--- Dataset content Enclosed Below ---
(** What the checks read of a domain does not change with its evidence. *)
Lemma restart_check_domain D {tag} `{DomainTraits D tag} `{!DomainLaws D tag} :
  (∀ d : D, class_of (restart_domain now d) = class_of d) →
  dt_member D s' = restart_domain now <$> dt_member D s →
  check_domain D s = [] → check_domain D s' = [].
Proof.
  intros Hc Hm. unfold check_domain. rewrite Hm, !flat_map_entries_nil. intros Hall k d' Hd'.
  rewrite lookup_fmap in Hd'. destruct (dt_member D s !! k) as [d|] eqn:Ed; [|done].
  cbn in Hd'. injection Hd' as <-. specialize (Hall k d Ed). cbn [fst snd] in *.
  unfold restart_domain in *. rewrite dl_header_racks, Hc. rewrite !app_nil, !flat_map_nil in *.
  setoid_rewrite restart_member. done.
Qed.

Lemma max_generation_le D {tag} `{DomainTraits D tag} st n :
  (max_generation D st <= n)%N ↔
  ∀ k d, dt_member D st !! k = Some d → (ctr (dh_generation (dt_header d)) <= n)%N.
Proof.
  unfold max_generation. setoid_rewrite <- elem_of_entries.
  assert (∀ l a, (foldl (λ value (e : StrongId tag * D), N.max value (ctr (dh_generation (dt_header e.2)))) a l <= n)%N
    ↔ (a <= n)%N ∧ ∀ k d, (k, d) ∈ l → (ctr (dh_generation (dt_header d)) <= n)%N) as Hl.
  { induction l as [|[k d] l IH]; intros a; cbn [foldl]; [set_solver|]. rewrite IH. cbn.
    setoid_rewrite elem_of_cons. split.
    - intros [??]. split; [lia|]. intros k' d' [[= -> ->]|?]; [lia|eauto].
    - intros [? Hall]. split; [|eauto]. specialize (Hall k d (or_introl eq_refl)). lia. }
  rewrite Hl. split; [by intros [_ ?]|]. intros Hall. split; [lia|done].
Qed.
(* ===== verification/Snapshot.v ===== *)
(** * Snapshots

    [include/cluster_fabric/snapshot.hpp] and [src/snapshot.cpp]: the semantic
    digest of a canonical state, the snapshot captured from it and the validation
    of a snapshot against current authority; and the wire form of both,
    [SnapshotView::from_snapshot] of [src/protocol.cpp] and [validate_view] of
    [src/coordinator_network.cpp]. *)

From Stdlib Require Import SpecFloat.
From stdpp Require Import pretty.
From S2P Require Import Prelude Identity Counter Taxonomy Evidence Types State Readiness Domains.
From S2P Require Import Invariant Queries Explain.

(** ** The digest *)

Definition fnv_prime : N := 1099511628211.
Definition fnv_offset : N := 1469598103934665603.

(** [hash ^= byte; hash *= prime], at 64 bits. *)
Definition fnv_byte (hash byte : N) : N :=
  (N.lxor hash byte * fnv_prime) mod (u64_max + 1).

(** [DigestBuilder::text]: the bytes, then the separator. *)
Definition fnv_text (hash : N) (text : string) : N :=
  fnv_byte (foldl (λ h c, fnv_byte h (code c)) hash (chars text)) 124.

Definition fnv_tokens (tokens : list string) : N := foldl fnv_text fnv_offset tokens.

Definition to_hex (value : N) : string :=
  of_chars ((λ i : nat, hex_digit (N.land (N.shiftr value (4 * N.of_nat (15 - i))) 15)) <$> seq 0 16).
--- End of Enclosed Dataset content ---
__What is required__:
Set down all the entries again, word for word.

__Written solution__:
(** What the checks read of a domain does not change with its evidence. *)
Lemma restart_check_domain D {tag} `{DomainTraits D tag} `{!DomainLaws D tag} :
  (∀ d : D, class_of (restart_domain now d) = class_of d) →
  dt_member D s' = restart_domain now <$> dt_member D s →
  check_domain D s = [] → check_domain D s' = [].
Proof.
  intros Hc Hm. unfold check_domain. rewrite Hm, !flat_map_entries_nil. intros Hall k d' Hd'.
  rewrite lookup_fmap in Hd'. destruct (dt_member D s !! k) as [d|] eqn:Ed; [|done].
  cbn in Hd'. injection Hd' as <-. specialize (Hall k d Ed). cbn [fst snd] in *.
  unfold restart_domain in *. rewrite dl_header_racks, Hc. rewrite !app_nil, !flat_map_nil in *.
  setoid_rewrite restart_member. done.
Qed.

Lemma max_generation_le D {tag} `{DomainTraits D tag} st n :
  (max_generation D st <= n)%N ↔
  ∀ k d, dt_member D st !! k = Some d → (ctr (dh_generation (dt_header d)) <= n)%N.
Proof.
  unfold max_generation. setoid_rewrite <- elem_of_entries.
  assert (∀ l a, (foldl (λ value (e : StrongId tag * D), N.max value (ctr (dh_generation (dt_header e.2)))) a l <= n)%N
    ↔ (a <= n)%N ∧ ∀ k d, (k, d) ∈ l → (ctr (dh_generation (dt_header d)) <= n)%N) as Hl.
  { induction l as [|[k d] l IH]; intros a; cbn [foldl]; [set_solver|]. rewrite IH. cbn.
    setoid_rewrite elem_of_cons. split.
    - intros [??]. split; [lia|]. intros k' d' [[= -> ->]|?]; [lia|eauto].
    - intros [? Hall]. split; [|eauto]. specialize (Hall k d (or_introl eq_refl)). lia. }
  rewrite Hl. split; [by intros [_ ?]|]. intros Hall. split; [lia|done].
Qed.
(* ===== verification/Snapshot.v ===== *)
(** * Snapshots

    [include/cluster_fabric/snapshot.hpp] and [src/snapshot.cpp]: the semantic
    digest of a canonical state, the snapshot captured from it and the validation
    of a snapshot against current authority; and the wire form of both,
    [SnapshotView::from_snapshot] of [src/protocol.cpp] and [validate_view] of
    [src/coordinator_network.cpp]. *)

From Stdlib Require Import SpecFloat.
From stdpp Require Import pretty.
From S2P Require Import Prelude Identity Counter Taxonomy Evidence Types State Readiness Domains.
From S2P Require Import Invariant Queries Explain.

(** ** The digest *)

Definition fnv_prime : N := 1099511628211.
Definition fnv_offset : N := 1469598103934665603.

(** [hash ^= byte; hash *= prime], at 64 bits. *)
Definition fnv_byte (hash byte : N) : N :=
  (N.lxor hash byte * fnv_prime) mod (u64_max + 1).

(** [DigestBuilder::text]: the bytes, then the separator. *)
Definition fnv_text (hash : N) (text : string) : N :=
  fnv_byte (foldl (λ h c, fnv_byte h (code c)) hash (chars text)) 124.

Definition fnv_tokens (tokens : list string) : N := foldl fnv_text fnv_offset tokens.

Definition to_hex (value : N) : string :=
  of_chars ((λ i : nat, hex_digit (N.land (N.shiftr value (4 * N.of_nat (15 - i))) 15)) <$> seq 0 16).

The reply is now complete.